Fighting never solves anything. But as a boy, my father made me take judo and jujitsu lessons so I could protect myself against a large number of bullies who preyed on stragglers in my Lower East Side, New York neighborhood. You see, most kids back then traveled in small self-defense packs to ward off predators from other schools. My public elementary school was not known for its martial prowess, and, in any case, I usually refused to walk with my designated support group. I was the quintessential straggler, often ambushed, who’d end up in fights at least twice weekly. So judo class was the answer—but fighting fire with fire didn’t exactly work.

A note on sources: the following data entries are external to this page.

(** * node-vpk: the byte cursor (BinaryParser) and the VPK directory reader (VPKFile)

    A shallow embedding of [BinaryParser.ts] and [VPKFile.ts].  JavaScript
    numbers that hold offsets and sizes are integers ([Z]); a [Buffer] is a
    list of bytes; an exception is a value of [Error] returned next to the
    state the object is left in, because a throwing method keeps every
    mutation it made before the throw. *)

From Stdlib Require Import ZArith Lia Strings.Byte Ascii String DecimalString.
From stdpp Require Import base option list strings gmap.

Local Open Scope Z_scope.

(** ** Errors

    The source raises with [assert(cond, message)] or lets a [Buffer] range
    error escape.  One constructor per message:
    - [BadSignature]        'Invalid file signature (bad magic)'
    - [UnsupportedVersion]  'Unsupported file version'
    - [InvalidHeader]       'Invalid value of field `OtherMD5SectionSize`'
    - [BadEntryTerminator]  'Bad entry terminator'
    - [OutOfBounds]         the range error of [Buffer.readUInt32LE] / [readUInt16LE]
    - [InsufficientData]    'Insufficient bytes'
    - [InvalidOffset]       'Invalid offset'
    - [FileNotFound]        'File ... not found'
    - [ShortRead]           'Cannot read file from sub-archive ...'
    - [ValidationFailed]    'Validation failed'
    - [CopyOutOfRange]      the range error of [Buffer.copy]
    - [HostError]           a failure of the host's [open], [read], [close] or [readFile]
    - [LoopBudget]          never raised by the program: the iteration budget
                            of a modelled [while] loop ran out (shown
                            impossible for the budget [fromFileData] uses). *)
Inductive Error :=
  | BadSignature | UnsupportedVersion | InvalidHeader | BadEntryTerminator
  | OutOfBounds | InsufficientData | InvalidOffset
  | FileNotFound | ShortRead | ValidationFailed
  | CopyOutOfRange | HostError | LoopBudget.

Inductive res (A : Type) :=
  | Ok (a : A)
  | Err (e : Error).
Arguments Ok {A} a.
Arguments Err {A} e.

(** ** State with exceptions

    [SE St A] is a method body over an object of type [St]: it returns a
    value or throws, and in both cases hands back the object as it left it. *)
Definition SE (St A : Type) : Type := St -> res A * St.

Definition ret {St A} (a : A) : SE St A := fun s => (Ok a, s).

Definition throw {St A} (e : Error) : SE St A := fun s => (Err e, s).

Definition bind {St A B} (m : SE St A) (k : A -> SE St B) : SE St B :=
  fun s => match m s with
           | (Ok a, s') => k a s'
           | (Err e, s') => (Err e, s')
           end.

(** [assert(cond, message)] *)
Definition assert {St} (cond : bool) (e : Error) : SE St unit :=
  if cond then ret tt else throw e.

Declare Scope se_scope.
Delimit Scope se_scope with se.
Notation "'let*' x := m 'in' k" := (bind m (fun x => k))
  (at level 10, x name, m at level 100, k at level 200) : se_scope.
Notation "m ;;; k" := (bind m (fun _ => k))
  (at level 100, k at level 200, right associativity) : se_scope.

(** ** Node's Buffer *)
Module Buffer.

(** A buffer is its list of bytes. *)
Abbreviation t := (list byte) (only parsing).

Definition length (b : t) : Z := Z.of_nat (List.length b).

(** [b[i]]: [undefined] (here [None]) outside [0 .. length-1]. *)
Definition get (b : t) (i : Z) : option byte :=
  if i <? 0 then None else b !! Z.to_nat i.

Definition u8 (x : byte) : Z := Z.of_N (Byte.to_N x).

(** JavaScript truthiness of [b[i]]: false for [0] and for [undefined]. *)
Definition truthy (o : option byte) : bool :=
  match o with
  | Some x => negb (u8 x =? 0)
  | None => false
  end.

(** [Buffer.alloc(n)]: [n] zero bytes. *)
Definition alloc (n : Z) : t := replicate (Z.to_nat n) x00.

(** [b.readUInt32LE(offset)]: a range error unless the four bytes exist. *)
Definition readUInt32LE (b : t) (offset : Z) : res Z :=
  match get b offset, get b (offset + 1), get b (offset + 2), get b (offset + 3) with
  | Some b0, Some b1, Some b2, Some b3 =>
      Ok (u8 b0 + u8 b1 * 2 ^ 8 + u8 b2 * 2 ^ 16 + u8 b3 * 2 ^ 24)
  | _, _, _, _ => Err OutOfBounds
  end.

(** [b.readUInt16LE(offset)] *)
Definition readUInt16LE (b : t) (offset : Z) : res Z :=
  match get b offset, get b (offset + 1) with
  | Some b0, Some b1 => Ok (u8 b0 + u8 b1 * 2 ^ 8)
  | _, _ => Err OutOfBounds
  end.

(** The bytes [start .. end-1], both ends clamped to the buffer: the range
    that [toString(encoding, start, end)] decodes. *)
Definition slice (b : t) (start end_ : Z) : t :=
  take (Z.to_nat end_ - Z.to_nat start)%nat (drop (Z.to_nat start) b).

(** 'ascii' decoding clears the top bit of every byte. *)
Definition ascii_char (x : byte) : ascii :=
  ascii_of_N (N.land (Byte.to_N x) 127).

(** [b.toString('ascii', start, end)] *)
Definition toString_ascii (b : t) (start end_ : Z) : string :=
  string_of_list_ascii (map ascii_char (slice b start end_)).

(** A relative index of [subarray]: negative counts from the end, and the
    result is clamped to [0 .. length]. *)
Definition rel_index (len i : Z) : Z :=
  if i <? 0 then Z.max (len + i) 0 else Z.min i len.

(** [b.subarray(start, end)]; [end] omitted means the length. *)
Definition subarray (b : t) (start : Z) (end_ : option Z) : t :=
  let len := length b in
  let s := rel_index len start in
  let e := match end_ with Some e => rel_index len e | None => len end in
  slice b s e.

(** [source.copy(target, targetStart, sourceStart, sourceEnd)], the target
    after the call.  The fourth argument is an END index into the source,
    not a byte count.  [sourceEnd] omitted means the source length. *)
Definition copy (source target : t) (targetStart sourceStart : Z)
           (sourceEnd : option Z) : res t :=
  let sourceEnd := match sourceEnd with Some e => e | None => length source end in
  if (targetStart <? 0) || (sourceStart <? 0) || (length source <? sourceStart)
     || (sourceEnd <? 0)
  then Err CopyOutOfRange
  else if (length target <=? targetStart) || (sourceEnd <=? sourceStart)
  then Ok target
  else
    let nb := Z.min (Z.min (sourceEnd - sourceStart) (length target - targetStart))
                    (length source - sourceStart) in
    let chunk := slice source sourceStart (sourceStart + nb) in
    Ok (take (Z.to_nat targetStart) target ++ chunk
          ++ drop (Z.to_nat (targetStart + nb)) target).

(** Writing [bytes] into [target] at [offset], as the host's [read] does
    with the bytes it obtained. *)
Definition write (target : t) (offset : Z) (bytes : t) : t :=
  let nb := Z.min (length bytes) (length target - offset) in
  if nb <=? 0 then target
  else take (Z.to_nat offset) target ++ take (Z.to_nat nb) bytes
         ++ drop (Z.to_nat (offset + nb)) target.

End Buffer.

Local Open Scope se_scope.

(** ** BinaryParser *)

Inductive SeekMode := Absolute | Relative.

Module BinaryParser.

(** The cursor is a JavaScript number that holds an integer.  It is kept
    here as the integer itself: number arithmetic is exact on integers of
    magnitude up to 2^53, which covers every cursor a parser reaches from 0
    by reads and seeks within or near its buffer.  Beyond that magnitude
    [cursor += 4] no longer adds 4, and nothing is said here. *)
Record t := mk {
  data : Buffer.t;
  cursor : Z
}.

(** [new BinaryParser(data)]: the cursor starts at 0. *)
Definition new (d : Buffer.t) : t := mk d 0.

(** [this.cursor = c] *)
Definition setCursor (c : Z) : SE t unit :=
  fun p => (Ok tt, mk (data p) c).

(** A read of the buffer that leaves the object as it is. *)
Definition lift {A} (f : t -> res A) : SE t A :=
  fun p => (f p, p).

So, I had to hire a bodyguard—one of the JDs (juvenile deliquents) in the “left-back” class—for the princely sum of ten cents a week (holidays included). Mickey R would meet me after school and walk a few paces behind. The bullies never messed with Mickey R. So I was safe . . . for a while.
We parted company after five months, when I refused to pay his proposed ten-cent increase. We fought over it in front of the school with a ring of kids cheering on the mayhem. I basically lost the fight, but since I was “brave” enough to fight Mickey R in the first place, I earned begrudging respect from him. Word got out and I never had to fight again (I think). Yet had I not had the judo training, I’d never have been so foolhardy as to rebel.
The below book, Maestro di Jiu Jitsu by Giovanni Reuter (the Mussolini look-alike in the photos), brought back the memory of those harrowing days. This book also implies that if you’re gonna fight, it’s best to do it in a suit.